PHILOS C119 – Topics in History of Philosophy: Cartesian Theories of Animal Consciousness
Lecture: Lec 1
Course Description: Lecture, three hours; discussion, one hour. Preparation: one philosophy course. Study of selected philosophers or themes in history of philosophy from different periods (e.g. ancient and medieval, medieval and early modern). May be repeated for credit with consent of instructor. Concurrently scheduled with course C219. P/NP or letter grading.
Class Description: Descartes notoriously held that animals are mere machines, devoid of consciousness. This beast-machine doctrine provoked moral outrage and disbelief among his contemporaries but was fiercely defended by many of his followers, including most notably Nicolas Malebranche. What motivated them to hold view that they acknowledged violates common sense? To answer this question, study places beast-machine doctrine within larger framework of their metaphysics, philosophy of mind, and scientific project. Beast-machine doctrine offers particularly fruitful perspective on these aspects of their thought, which are often ignored in favor of their epistemologies. Examination of their arguments for this doctrine, including Descartes’ famous language argument and Malebranche’s argument from divine justice, which is closely related to his theodicy of evil. Consideration of objections to beast-machine doctrine by other 17th-century philosophers including Leibniz and Locke.

PHILOS C119 – Topics in History of Philosophy: Mexican Philosophy
Lecture: Lec 2
Course Description: Lecture, three hours; discussion, one hour. Preparation: one philosophy course. Study of selected philosophers or themes in history of philosophy from different periods (e.g. ancient and medieval, medieval and early modern). May be repeated for credit with consent of instructor. Concurrently scheduled with course C219. P/NP or letter grading.
Class Description: Historical introduction to major figures and debates in Mexican philosophy. Topics include Aztec metaphysics; ethics of war and conquest; origins of feminism in Mexico; debates concerning nation formation; and pursuit of authentic Mexican identity, philosophy, and culture.

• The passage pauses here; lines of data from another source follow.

(** The client's writes to the memory of a used chunk. *)
Lemma rep_payload h l fls c sz a d :
  rep h l fls -> chunk_at l c sz Used -> chunk_mem h c <= a -> a + Z.of_nat (length d) <= hbase h + 8 * (c + sz) ->
  rep (set_hmem (write_bytes (hmem h) a d) h) l fls.
Proof.
  intros R Hc Ha Hd. set (h' := set_hmem _ h). pose proof (rep_sized _ _ _ R) as Hs. pose proof (rep_range _ _ _ R _ _ _ Hc) as Hr.
  assert (∀ p f, (field_addr h p f + Z.of_nat (field_width h) <= chunk_mem h c \/ hbase h + 8 * (c + sz) <= field_addr h p f) ->
                 chunk_field h' p f = chunk_field h p f) as Hout.
  { intros p f Ho. unfold chunk_field. change (field_width h') with (field_width h). change (field_addr h' p f) with (field_addr h p f).
    apply load_ext. intros x Hx. unfold h'. cbn [hmem set_hmem]. apply write_bytes_out. lia. }
  apply (rep_reframe h h' l l); try done.
  - intros c' z f Hc' Hz Hf. apply Hout. destruct (chunk_at_apart _ _ _ _ _ _ _ Hs Hc Hc') as [(_ & _ & ?) | Ha']; [done |].
    pose proof (rep_range _ _ _ R _ _ _ Hc') as Hr'. unfold field_addr, field_width, chunk_mem, chunk_header_bytes, CHUNK_UNIT, min_size in *.
    destruct (big_heap h), f; simpl in *; (done || lia).
  - apply R.
  - apply (heads_ext h); [| apply R]. intros p z st f Hp Hf. rewrite Z.add_0_l. apply Hout.
    assert (p <= c \/ c + sz <= p) as Hb.
    { unfold full in Hp. apply chunk_at_app in Hp as [Hp | Hp].
      - destruct (chunk_at_apart _ _ _ _ _ _ _ Hs Hc Hp) as [(-> & _) | ?]; [lia |]. pose proof (rep_range _ _ _ R _ _ _ Hp). lia.
      - simpl in Hp. destruct Hp as [[Hp _] | []]. rewrite (rep_extent _ _ _ R) in Hp. lia. }
    unfold field_addr, field_width, chunk_mem, chunk_header_bytes, CHUNK_UNIT in *. destruct (big_heap h), f; simpl in *; (done || lia).
Qed.

Lemma header_set p f v h p' f' :
  header_field f = true -> header_field f' = true -> 0 <= v < field_limit h ->
  chunk_field (chunk_set p f v h) p' f' = if (p =? p') && (field_index f =? field_index f') then v else chunk_field h p' f'.
Proof. intros Hf Hf' Hv. rewrite chunk_field_set by done. by rewrite slot_header. Qed.

Lemma set_chunk_size_eq p sz h : 0 <= sz < 2 ^ 31 -> set_chunk_size p sz h = chunk_set p SIZE_AND_USED (2 * sz) h.
Proof. intros H. unfold set_chunk_size. f_equal. rewrite Z.shiftl_mul_pow2 by lia. unfold wrap_u. rewrite Z.mod_small; lia. Qed.

Lemma first_kept l1 A B l2 : l1 <> [] -> (∃ k r, l1 ++ A ++ l2 = (k, Used) :: r) -> ∃ k r, l1 ++ B ++ l2 = (k, Used) :: r.
Proof. intros Hne (k & r & E). destruct l1 as [| x l1]; [done |]. injection E as -> _. by eexists _, _. Qed.

(** Rewriting the headers of the chunks [A] to describe [B] in their place. *)
Lemma heads_edit h h' l1 A B l2 :
  sized l1 -> sized l2 -> extent A = extent B -> B <> [] ->
  heads h 0 0 (full (l1 ++ A ++ l2)) ->
  (∀ p f, header_field f = true -> p < extent l1 \/ extent l1 + extent B < p -> chunk_field h' p f = chunk_field h p f) ->
  chunk_field h' (extent l1 + extent B) SIZE_AND_USED = chunk_field h (extent l1 + extent B) SIZE_AND_USED ->
  chunk_field h' (extent l1 + extent B) LEFT_SIZE = last_size 0 B ->
  heads h' (extent l1) (last_size 0 l1) B ->
  heads h' 0 0 (full (l1 ++ B ++ l2)).
Proof.
  intros H1 H2 He HB Hh Ho Hs Hl HhB. rewrite !full_app in *. rewrite !heads_app in *. rewrite !Z.add_0_l in *. destruct Hh as (Hh1 & _ & Hh2).
  rewrite He in Hh2. split; [| split; [done |]].
  - apply (heads_ext h); [| done]. intros c sz st f Hc Hf. apply Ho; [done |]. apply chunk_at_range in Hc; [lia | done].
  - assert (last_size (last_size 0 l1) B = last_size 0 B) as ->.
    { unfold last_size. destruct (last B) eqn:E; [done |]. by apply last_None in E. }
    destruct (full_cases l2) as (x & r & E). rewrite E in *. destruct Hh2 as (_ & Hx & Hr). split; [done |]. split; [by rewrite Hs |].
    apply (heads_ext h); [| done]. intros c sz st f Hc Hf. apply Ho; [done |]. right.
    destruct l2 as [| y l2]; [unfold full in E; simpl in E; injection E as <- <-; destruct Hc |]. injection E as -> <-.
    apply sized_cons in H2 as [Hy H2]. fold (full l2) in Hc. apply chunk_at_full in Hc; [lia | done].
Qed.

Definition unlisted l : Prop := ∀ c sz, ~ chunk_at l c sz Free.

Lemma rep_edit h h' l1 A B C l2 fls :
  rep h (l1 ++ A ++ l2) fls -> l1 <> [] -> B <> [] -> sized B -> extent A = extent B -> extent C = extent B ->
  unlisted A -> unlisted B -> unlisted C -> relabels (l1 ++ C ++ l2) h h' ->
  (∀ p f, header_field f = true -> p < extent l1 \/ extent l1 + extent B < p -> chunk_field h' p f = chunk_field h p f) ->
  chunk_field h' (extent l1 + extent B) SIZE_AND_USED = chunk_field h (extent l1 + extent B) SIZE_AND_USED ->
  chunk_field h' (extent l1 + extent B) LEFT_SIZE = last_size 0 B ->
  heads h' (extent l1) (last_size 0 l1) B ->
  rep h' (l1 ++ B ++ l2) fls.
Proof.
  intros R Hne HB HsB EA EC UA UB UC HR Ho H1 H2 H3. pose proof (rep_sized _ _ _ R) as Hz. rewrite !sized_app in Hz.
  destruct Hz as (Hz1 & _ & Hz2). apply (rep_relabel h _ _ _ _ _ R HR).
  - apply same_free_mid; [congruence | done | done].
  - apply same_free_mid; [done | done | done].
  - rewrite !sized_app. done.
  - rewrite !extent_app. lia.
  - apply (first_kept l1 A B l2); [done | apply R].
  - apply (heads_edit h _ l1 A B l2); try done. apply R.
Qed.

Lemma unlisted1 a s : s <> Free -> unlisted [(a, s)].
Proof. intros Hs c sz. by apply not_free1. Qed.

Lemma unlisted2 a s b t : s <> Free -> t <> Free -> unlisted [(a, s); (b, t)].
Proof. intros Hs Ht c sz. by apply not_free2. Qed.

Lemma rep_left_field h l1 sz s l2 fls :
  rep h (l1 ++ (sz, s) :: l2) fls -> chunk_field h (extent l1) LEFT_SIZE = last_size 0 l1.
Proof. intros R. pose proof (rep_heads _ _ _ R) as H. rewrite full_app in H. by apply heads_mid in H as [H _]. Qed.

(** Adjacent chunks can be written at each of their starts and at their end. *)
Lemma boundaries l1 A B l2 : sized (l1 ++ (A ++ B) ++ l2) -> boundary (l1 ++ (A ++ B) ++ l2) (extent l1 + extent A).
Proof.
  intros Hs. rewrite <- extent_app. rewrite <- app_assoc, app_assoc in *. by apply boundary_prefix.
Qed.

SPAN 135 – Topics in Early Modern Studies: Performing One’s Life in 17th-Century Transatlantic Hispanic World
Lecture: Lec 1
Course Description: Lecture, four hours; discussion, one hour (when scheduled). Enforced requisites: courses 25 or 27, and 119. Exploration of 16th and 17th centuries, with focus on early modern period of Spain and Spanish America. Possible topics include Spanish colonization and indigenous responses, transatlantic literary and visual baroque, race and religion in construction of early modern nation, transatlantic fictions, early modern identities and theatrical representations, literature and historiography, transatlantic poetics and poetry. May be repeated for credit with topic change. P/NP or letter grading.
Class Description: Performance shaped existence of 17th-century individuals. Men and women–regardless of class and race–gathered at theater, eager to see and to be seen. At end of day, human hearts and minds supplied the curious with most genuine and mysterious spectacle to see, asking how others really are inside; and what people hide when they show up in public. Reading of plays by Ruiz de Alarcón, Pedro Calderón de la Barca, Sor Juana, Lope de Vega, and others. Plays guide students through world in which suspicion that everyone in street was performing a role was only too real. Individuals feared that everyone else was concealing their true selves. It became necessary to develop tools to see into others’ minds, while keeping one’s own under lock. Only smartest realized that even to spy on others was often easier than to look inside oneself–because no one wants to incur self-hate. Taught in Spanish.